La rapidité et la simplicité de la technologie numérique suffiraient-elles vraiment à encourager une plus grande adoption du renminbi pour les transactions hors des frontières de la Chine ? Cela ne peut pas faire de mal. Selon les données de Swift, le renminbi ne représente que 2,2 % des transactions internationales dans son réseau, une part qui est restée largement inchangée ces dernières années. Même son utilisation dans le commerce direct avec la Chine est faible : au cours des quatre dernières années, la part du commerce de marchandises de la Chine réglée en renminbi a oscillé entre 10 et 15 %, avec peu de signes de tendance à la hausse. Une tendance à l’appréciation du renminbi peut inciter à court terme à conserver la monnaie, ce qui semble avoir stimulé l’utilisation du règlement en renminbi au cours des derniers mois.
Mais étant donné l’objectif déclaré de la PBOC d’empêcher les « paris à sens unique » sur la monnaie, il ne peut s’agir que d’un phénomène temporaire. La PBOC veut également s’assurer que la spéculation financière ne joue aucun rôle dans l’utilisation des DCEP : puisqu’elle traite les DCEP comme l’équivalent de l’argent liquide, les comptes DCEP ne seront pas rémunérés, ce qui en fait le moyen le moins intéressant d’accumuler des actifs libellés en renminbi.

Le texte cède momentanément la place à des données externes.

(* ===== verification/JobOrder.v ===== *)
(** The queue of jobs only grows at its end.

    No operation of the servicebroker's thread but the return of a job takes a job off the
    queue or changes the order of the jobs in it, and none but the worker thread changes
    whether the master is connected. *)

From S2P Require Import Prelude.
From S2P Require Import Layout.
From S2P Require Import Types.
From S2P Require Import ServerList.
From S2P Require Import ConfigFile.
From S2P Require Import ClientData.
From S2P Require Import JobQueue.
From S2P Require Import Environment.
From S2P Require Import PulseChannelManager.
From S2P Require Import NotificationPool.
From S2P Require Import MessageContext.
From S2P Require Import State.
From S2P Require Import Notifications.
From S2P Require Import Registration.
From S2P Require Import Notify.
From S2P Require Import Attach.
From S2P Require Import Jobs.
From S2P Require Import Dispatch.
From S2P Require Import System.

(** What is followed through a computation: the jobs, whether the master is connected, how far
    the request is answered and the next number of a connection. *)
Definition tracked (P : list Job -> option bool -> MsgState -> Z -> Prop) (s : SB) : Prop :=
  P (sb_mQueue s) (sb_mAster s) (responseState s) (sb_nextId s).

(** A property of them that more jobs nobody waits for do not break, nor answering a request.
    With [gr_defers] neither does deferring it, nor a job somebody waits for. *)
Class Growing (P : list Job -> option bool -> MsgState -> Z -> Prop) := {
  gr_defers : Prop;
  gr_push j q m r n : job_ctx j = None \/ gr_defers -> P q m r n -> P (q ++ [j]) m r n;
  gr_answer r' q m r n : r' <> State_DEFERRED -> P q m r n -> P q m r' n;
  gr_defer q m r n : gr_defers -> P q m r n -> P q m State_DEFERRED n;
}.

(** [q] with more jobs behind it, and the master as [m] says. *)
Definition grown (q : list Job) (m : option bool) (q' : list Job) (m' : option bool) (r : MsgState) (n : Z) : Prop :=
  (exists l, q' = q ++ l) /\ m' = m.

#[export] Instance grown_growing q m : Growing (grown q m).
Proof.
  apply (Build_Growing _ True); unfold grown; [|done..]. intros j q' m' r n _ [[l ->] Hm]. split; [|done].
  exists (l ++ [j]). by rewrite app_assoc.
Defined.

(** Walk through a computation, opening the operations on the way. *)
Ltac head_of t := lazymatch t with ?f _ => head_of f | _ => t end.
Ltac grow_step :=
  first
    [ preserve_step
    | lazymatch goal with
      | |- preserves (tracked _) (modify _) => apply preserves_modify; intros ? Hgrown; exact Hgrown
      | |- preserves (tracked _) ?m => let h := head_of m in unfold h
      end ].
Ltac grow := repeat grow_step.

Section grown.
Context `{Env} (P : list Job -> option bool -> MsgState -> Z -> Prop) `{!Growing P}.
Notation grows := (preserves (tracked P)).

Lemma grows_master_eval j : job_ctx j = None \/ gr_defers -> grows (master_eval j).
Proof. intros Hj. unfold master_eval. grow. apply preserves_modify. intros s'. by apply gr_push. Qed.

Lemma grows_with_msg {A} (f : MessageContext -> bool * A * MessageContext) :
  (forall m, mc_mState (f m).2 = mc_mState m \/ mc_mState (f m).2 <> State_DEFERRED) -> grows (with_msg f).
Proof.
  intros Hf. unfold with_msg. apply preserves_read. intros s Hs. specialize (Hf (sb_msg s)).
  destruct (f (sb_msg s)) as [[ok a] m]. rewrite exec_bind, exec_modify.
  assert (tracked P (s <| sb_msg := m |>)) as Hs'.
  { destruct Hf as [Hf|Hf]; [unfold tracked, responseState in *; cbn in *; by rewrite Hf|by apply (gr_answer _ _ _ _ _ Hf Hs)]. }
  revert Hs'. apply run_preserves. grow.
Qed.

Lemma grows_readData len : grows (readData len).
Proof. apply grows_with_msg. by right. Qed.

Lemma grows_readAncillaryData len : grows (readAncillaryData len).
Proof. apply grows_with_msg. left. cbn. by case_match. Qed.

Lemma grows_writeAncillaryData a : grows (writeAncillaryData a).
Proof. apply grows_with_msg. by left. Qed.

Lemma grows_prepareResponse v : grows (prepareResponse v).
Proof. apply grows_with_msg. by right. Qed.

Lemma grows_prepareResponse_force v : grows (prepareResponse_force v).
Proof. apply grows_with_msg. by right. Qed.

Lemma grows_prepareResponse_data v d len : grows (prepareResponse_data v d len).
Proof. apply grows_with_msg. by right. Qed.

Lemma grows_deferResponse : gr_defers -> grows deferResponse.
Proof. intros Hd. apply preserves_modify. intros s. by apply gr_defer. Qed.

#[local] Hint Extern 2 (preserves (tracked _) (master_eval _)) =>
  (eapply grows_master_eval; left; reflexivity) : preserve.

Lemma grows_destroy n : grows (destroy n).
Proof. grow. Qed.

Lemma grows_copy n : grows (copy_Notification n).
Proof. grow. Qed.

Lemma grows_send n : grows (send n).
Proof. grow. Qed.

Lemma grows_get_conn c : grows (get_conn c).
Proof. grow. Qed.

Lemma grows_upd_data c f : grows (upd_data c f).
Proof. grow. Qed.

Lemma grows_upd_conn c f : grows (upd_conn c f).
Proof. grow. Qed.

#[local] Hint Resolve grows_destroy grows_copy grows_send grows_get_conn grows_upd_data grows_upd_conn : preserve.

Lemma grows_walk body l : (forall n, grows (body n)) -> grows (walk body l).
Proof. intros Hb. induction l; cbn [walk]; grow; auto. Qed.

Lemma grows_walk_first p body l : (forall n, grows (body n)) -> grows (walk_first p body l).
Proof. intros Hb. induction l; cbn [walk_first]; grow; auto. Qed.

#[local] Hint Resolve grows_walk grows_walk_first : preserve.

Lemma grows_on_list k body : (forall n, grows (body n)) -> grows (on_list k body).
Proof. intros Hb. unfold on_list. grow. Qed.

Lemma grows_on_first k p body : (forall n, grows (body n)) -> grows (on_first k p body).
Proof. intros Hb. unfold on_first. grow. Qed.

End grown.

(** A job nobody waits for, or one the property allows. *)
#[export] Hint Extern 2 (preserves (tracked _) (master_eval _)) =>
  (eapply grows_master_eval; first [left; reflexivity | right; eassumption]) : preserve.
#[export] Hint Extern 2 (preserves (tracked _) deferResponse) =>
  (eapply grows_deferResponse; eassumption) : preserve.
#[export] Hint Resolve grows_readData grows_readAncillaryData grows_writeAncillaryData
  grows_prepareResponse grows_prepareResponse_force grows_prepareResponse_data grows_destroy grows_copy grows_send grows_get_conn
  grows_upd_data grows_upd_conn : preserve.

(** With the loops over notification lists. *)
Ltac grows :=
  repeat first
    [ lazymatch goal with
      | |- preserves (tracked _) (walk _ _) => apply grows_walk; intros ?
      | |- preserves (tracked _) (on_list _ _) => apply grows_on_list; intros ?
      | |- preserves (tracked _) (on_first _ _ _) => apply grows_on_first; intros ?
      end
    | progress grow_step ].

Section operations.
Context `{Env} (P : list Job -> option bool -> MsgState -> Z -> Prop) `{!Growing P}.
Notation grows := (preserves (tracked P)).

Lemma grows_nl_add k c pulse f : grows (nl_add k c pulse f).
Proof. grows. Qed.

Lemma grows_nl_move k source poolID : grows (nl_move k source poolID).
Proof. grows. Qed.

Lemma grows_trigger_ifDescr k d g : grows (trigger_ifDescr k d g).
Proof. grows. Qed.

Lemma grows_triggerAll_ifDescr k d : grows (triggerAll_ifDescr k d).
Proof. grows. Qed.

Lemma grows_trigger_party k id : grows (trigger_party k id).
Proof. grows. Qed.

Lemma grows_setMasterNotificationID k id poolID : grows (setMasterNotificationID k id poolID).
Proof. grows. Qed.

Lemma grows_pool_detach pos : grows (pool_detach pos).
Proof. grows. Qed.

Lemma grows_nl_remove k id : grows (nl_remove k id).
Proof. grows. Qed.

Lemma grows_nl_remove_ids k c : grows (nl_remove_ids k c).
Proof. grows. Qed.

#[local] Hint Resolve grows_nl_add grows_nl_move grows_trigger_ifDescr grows_triggerAll_ifDescr grows_trigger_party
  grows_setMasterNotificationID grows_pool_detach grows_nl_remove grows_nl_remove_ids : preserve.

Lemma grows_register_loop cfg l d : grows (register_loop cfg l d).
Proof. revert d. induction l; intros d; cbn [register_loop]; grows; auto. Qed.

#[local] Hint Resolve grows_register_loop : preserve.

Lemma grows_registerInterfacesMaster : grows registerInterfacesMaster.
Proof. grows. Qed.

Lemma grows_addInterface c d pid chid isLocal grpid : grows (addInterface c d pid chid isLocal grpid).
Proof. grows. Qed.

#[local] Hint Resolve grows_registerInterfacesMaster grows_addInterface : preserve.

Lemma grows_registerEx_loop fuel k c arg items : grows (registerEx_loop fuel k c arg items).
Proof. revert k. induction fuel; intros k; cbn [registerEx_loop]; grows; auto. Qed.

Lemma grows_registerMaster_loop fuel k c items : grows (registerMaster_loop fuel k c items).
Proof. revert k. induction fuel; intros k; cbn [registerMaster_loop]; grows; auto. Qed.

Lemma grows_forward_loop cfg l n : grows (forward_loop cfg l n).
Proof. revert n. induction l; intros n; cbn [forward_loop]; grows; auto. Qed.

#[local] Hint Resolve grows_registerEx_loop grows_registerMaster_loop grows_forward_loop : preserve.

Lemma grows_handleUnregisterInterface c id : grows (handleUnregisterInterface c id).
Proof. grows. Qed.

Lemma grows_notifyAvailableEx_loop fuel k c items : grows (notifyAvailableEx_loop fuel k c items).
Proof. revert k. induction fuel; intros k; cbn [notifyAvailableEx_loop]; grows; auto. Qed.

Lemma grows_match_loop cn re n l r : grows (match_loop cn re n l r).
Proof. revert r. induction l; intros r; cbn [match_loop]; grows; auto. Qed.

#[local] Hint Resolve grows_handleUnregisterInterface grows_notifyAvailableEx_loop grows_match_loop : preserve.

(** The requests that may have to wait for the master's answer. *)
Definition may_defer (r : Request) : bool :=
  match r with
  | RQ_Attach _ | RQ_AttachExtended _ _ | RQ_GetServerInformation _ | RQ_Detach _ | RQ_GetInterfaceList _
  | RQ_MatchInterfaceList _ _ => true
  | _ => false
  end.

Lemma grows_run_handler c r : may_defer r = false \/ gr_defers -> grows (run_handler c r).
Proof. intros [Hr|Hd]; destruct r; try discriminate Hr; cbn [run_handler]; grows. Qed.

Lemma grows_dispatch c f : may_defer (fr_request f) = false \/ gr_defers -> grows (dispatch c f).
Proof. intros Hr. pose proof (grows_run_handler c _ Hr). grows. Qed.

Lemma grows_handleJobFinished j : grows (handleJobFinished j).
Proof. grows. Qed.

#[local] Hint Resolve grows_handleJobFinished : preserve.

Lemma grows_dispatch_pulse code v j : grows (dispatch_pulse code v j).
Proof. grows. Qed.

Lemma grows_close_client c : grows (close_client c).
Proof. grows. Qed.

#[local] Hint Resolve grows_dispatch_pulse grows_close_client : preserve.

Lemma grows_removeClient i : grows (removeClient i).
Proof. grows. Qed.

#[local] Hint Resolve grows_removeClient : preserve.

Lemma grows_eval_ping_id c r : grows (eval_ping_id c r).
Proof. grows. Qed.

Lemma grows_evaluateWriteResult c wr : grows (evaluateWriteResult c wr).
Proof. grows. Qed.

#[local] Hint Resolve grows_eval_ping_id grows_evaluateWriteResult : preserve.

Lemma grows_new_message size d : grows (modify (fun s => s <| sb_msg := new_MessageContext size d |>)).
Proof. apply preserves_modify. intros s. by apply gr_answer. Qed.

#[local] Hint Resolve grows_new_message : preserve.

Lemma grows_eval_request c f wr : gr_defers -> grows (eval_request c f wr).
Proof. intros Hd. pose proof (grows_dispatch c f (or_intror Hd)). grows. Qed.

(** An event that is neither the return of a job nor the worker thread's doing. *)
Definition own_event (ev : Event) : Prop := match ev with Ev_job _ _ _ | Ev_link _ => False | _ => True end.

Lemma grows_run ev : gr_defers -> (forall q m r n, P q m r n -> P q m r (n + 1)) -> own_event ev -> grows (run ev).
Proof.
  intros Hd Hn Hev. destruct ev as [node local|c pid uid ok|c f wr|c ok complete|c|c|status ret arg|b|code v];
    try done; cbn [run]; [|grows|by apply grows_eval_request|grows..].
  unfold new_client. apply preserves_bind; [grows|]. intros s. apply preserves_modify. intros s'. apply Hn.
Qed.

End operations.

#[export] Hint Resolve grows_nl_add grows_nl_move grows_trigger_ifDescr grows_triggerAll_ifDescr
  grows_trigger_party grows_setMasterNotificationID grows_pool_detach grows_nl_remove
  grows_nl_remove_ids grows_register_loop grows_registerInterfacesMaster grows_addInterface
  grows_registerEx_loop grows_registerMaster_loop grows_forward_loop
  grows_handleUnregisterInterface grows_notifyAvailableEx_loop grows_match_loop
  grows_handleJobFinished grows_dispatch_pulse grows_close_client grows_removeClient
  grows_eval_ping_id grows_evaluateWriteResult grows_new_message : preserve.

Section runs.
Context `{Env}.

(** Such an event puts new jobs behind the others. *)
Lemma run_queue ev s : own_event ev ->
  exists l, sb_mQueue (exec (run ev) s) = sb_mQueue s ++ l /\ sb_mAster (exec (run ev) s) = sb_mAster s.
Proof.
  intros Hev. destruct (run_preserves _ _ (grows_run (grown (sb_mQueue s) (sb_mAster s)) ev ltac:(exact I) ltac:(done) Hev) s) as [[l E] Hm].
  - split; [exists []; by rewrite app_nil_r|done].
  - by exists l.
Qed.

(** The return of a job takes the oldest job away and may put new ones behind the others. *)
Lemma run_job_queue status ret arg j q s : sb_mQueue s = j :: q ->
  exists l, sb_mQueue (exec (run (Ev_job status ret arg)) s) = q ++ l /\
    sb_mAster (exec (run (Ev_job status ret arg)) s) = sb_mAster s.
Proof.
  intros E. cbn [run]. unfold job_done, exec. rewrite run_getS, E, run_modify.
  destruct (run_preserves _ _ (grows_dispatch_pulse (grown q (sb_mAster s)) PULSE_JOB_EXECUTED 1
    (Some (execute status ret arg j))) (s <| sb_mQueue := q |>)) as [[l E'] Hm].
  - split; [exists []; by rewrite app_nil_r|done].
  - by exists l.
Qed.

End runs.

L’introduction de la monnaie numérique n’entraînera pas non plus d’assouplissement des contrôles des capitaux en Chine : au contraire, elle renforcera la capacité de la banque centrale à surveiller et à gérer les flux financiers.
Le rôle dominant du dollar dans la facturation commerciale sera certainement difficile à déloger. Les données recueillies par les chercheurs du FMI montrent que la part des exportations mondiales facturées en dollars n’a guère changé au cours des deux dernières décennies, bien que la part des exportations vers les États-Unis ait diminué dans le commerce mondial. Mais il existe un exemple de changement récent et majeur dans l’utilisation des devises : l’introduction de l’euro a également entraîné une augmentation substantielle et rapide de la part des exportations facturées en euros. Ainsi, si, d’une manière générale, les recherches du FMI montrent qu’il existe une « inertie considérable » dans le choix des devises pour la facturation des échanges, il existe également des exemples de changements rapides vers un nouvel équilibre du système monétaire international. Les responsables chinois n’ont peut-être pas tort d’y voir l’occasion d’une nouvelle remise à zéro.